- What is being asked
Give all the records again, with no alterations.

(Data extracts Opens)

(** A parser that adds a document with a head holding a style element
    and a body holding one section, all new nodes. *)
Definition parser : ForeignDocumentSanitizer := {|
  sanitizer_read markup base d :=
    let doc := newNode d in
    let d := {| forest := forest d ++ [Node doc []];
                elementOf := elementOf d;
                shadowRootOf := shadowRootOf d |} in
    let '(html, d) := createElement (js "HTML") d in
    let '(head, d) := createElement (js "HEAD") d in
    let '(style, d) := createElement (js "STYLE") d in
    let '(body, d) := createElement (js "BODY") d in
    let '(section, d) := createElement (js "SECTION") d in
    let d := append head [style] d in
    let d := append body [section] d in
    let d := append html [head; body] d in
    (Some doc, append doc [html] d);
|}.

(** A parser that adds an empty document. *)
Definition bareParser : ForeignDocumentSanitizer := {|
  sanitizer_read markup base d :=
    let doc := newNode d in
    (Some doc,
     {| forest := forest d ++ [Node doc []];
        elementOf := elementOf d;
        shadowRootOf := shadowRootOf d |});
|}.

Definition pageUrl : jsstring := js "https://host/".

Definition served : Transport (list jsstring) :=
  Sample.site [(js "https://host/r/index.html", Sample.html (js "<html>"))].

Definition offline : Transport (list jsstring) := Sample.site [].

End RemoteCase.

Module PageCase.

(** A page all of whose elements are HTML elements. *)
Definition html : Interfaces := {| isHTMLElement n := true |}.

(** A page in which the first feed link of the sample Reel is an element
    of another namespace. *)
Definition foreignLink : Interfaces :=
  {| isHTMLElement n := bool_decide (n ≠ ReelCase.feedLink) |}.

End PageCase.

Module StreamCase.

Definition feedUrl : jsstring := js "https://x/feed.txt".

(** "missing.html\nr/index.html\nlater.html\n": the first page is not
    served, the second is the sample Reel. *)
Definition body : jsstring :=
  js "missing.html" ++ [10]%N ++ js "r/index.html" ++ [10]%N ++
  js "later.html" ++ [10]%N.
Definition with__rowPos (f : gmap Z Z -> gmap Z Z) (st : Editor) : Editor :=
  {| cps := cps st; ports := ports st; nodes := nodes st;
     nodeMaterial := nodeMaterial st; calls := calls st; logged := logged st;
     selections := selections st; _model := _model st; engineModel := engineModel st;
     _nodes := _nodes st; _toAdd := _toAdd st; _rowPos := f (_rowPos st); timers := timers st |}.

Definition with_timers (f : nat -> nat) (st : Editor) : Editor :=
  {| cps := cps st; ports := ports st; nodes := nodes st;
     nodeMaterial := nodeMaterial st; calls := calls st; logged := logged st;
     selections := selections st; _model := _model st; engineModel := engineModel st;
     _nodes := _nodes st; _toAdd := _toAdd st; _rowPos := _rowPos st; timers := f (timers st) |}.

(** [model.addAll(node)] and [model.addAll(...links)] *)
Definition addNode (n : nat) (m : DiagramModel) : DiagramModel :=
  {| dm_nodes := dm_nodes m ++ [n]; dm_links := dm_links m |}.


(** *** Field updates on the stored objects *)

Definition set_value (v : JsValue) (c : NodeMaterialConnectionPoint) : NodeMaterialConnectionPoint :=
  {| cp_name := cp_name c; value := v |}.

(Data extracts Closes)

- Response box
(** A parser that adds a document with a head holding a style element
    and a body holding one section, all new nodes. *)
Definition parser : ForeignDocumentSanitizer := {|
  sanitizer_read markup base d :=
    let doc := newNode d in
    let d := {| forest := forest d ++ [Node doc []];
                elementOf := elementOf d;
                shadowRootOf := shadowRootOf d |} in
    let '(html, d) := createElement (js "HTML") d in
    let '(head, d) := createElement (js "HEAD") d in
    let '(style, d) := createElement (js "STYLE") d in
    let '(body, d) := createElement (js "BODY") d in
    let '(section, d) := createElement (js "SECTION") d in
    let d := append head [style] d in
    let d := append body [section] d in
    let d := append html [head; body] d in
    (Some doc, append doc [html] d);
|}.

(** A parser that adds an empty document. *)
Definition bareParser : ForeignDocumentSanitizer := {|
  sanitizer_read markup base d :=
    let doc := newNode d in
    (Some doc,
     {| forest := forest d ++ [Node doc []];
        elementOf := elementOf d;
        shadowRootOf := shadowRootOf d |});
|}.

Definition pageUrl : jsstring := js "https://host/".

Definition served : Transport (list jsstring) :=
  Sample.site [(js "https://host/r/index.html", Sample.html (js "<html>"))].

Definition offline : Transport (list jsstring) := Sample.site [].

End RemoteCase.

Module PageCase.

(** A page all of whose elements are HTML elements. *)
Definition html : Interfaces := {| isHTMLElement n := true |}.

(** A page in which the first feed link of the sample Reel is an element
    of another namespace. *)
Definition foreignLink : Interfaces :=
  {| isHTMLElement n := bool_decide (n ≠ ReelCase.feedLink) |}.

End PageCase.

Module StreamCase.

Definition feedUrl : jsstring := js "https://x/feed.txt".

(** "missing.html\nr/index.html\nlater.html\n": the first page is not
    served, the second is the sample Reel. *)
Definition body : jsstring :=
  js "missing.html" ++ [10]%N ++ js "r/index.html" ++ [10]%N ++
  js "later.html" ++ [10]%N.
Definition with__rowPos (f : gmap Z Z -> gmap Z Z) (st : Editor) : Editor :=
  {| cps := cps st; ports := ports st; nodes := nodes st;
     nodeMaterial := nodeMaterial st; calls := calls st; logged := logged st;
     selections := selections st; _model := _model st; engineModel := engineModel st;
     _nodes := _nodes st; _toAdd := _toAdd st; _rowPos := f (_rowPos st); timers := timers st |}.

Definition with_timers (f : nat -> nat) (st : Editor) : Editor :=
  {| cps := cps st; ports := ports st; nodes := nodes st;
     nodeMaterial := nodeMaterial st; calls := calls st; logged := logged st;
     selections := selections st; _model := _model st; engineModel := engineModel st;
     _nodes := _nodes st; _toAdd := _toAdd st; _rowPos := _rowPos st; timers := f (timers st) |}.

(** [model.addAll(node)] and [model.addAll(...links)] *)
Definition addNode (n : nat) (m : DiagramModel) : DiagramModel :=
  {| dm_nodes := dm_nodes m ++ [n]; dm_links := dm_links m |}.


(** *** Field updates on the stored objects *)

Definition set_value (v : JsValue) (c : NodeMaterialConnectionPoint) : NodeMaterialConnectionPoint :=
  {| cp_name := cp_name c; value := v |}.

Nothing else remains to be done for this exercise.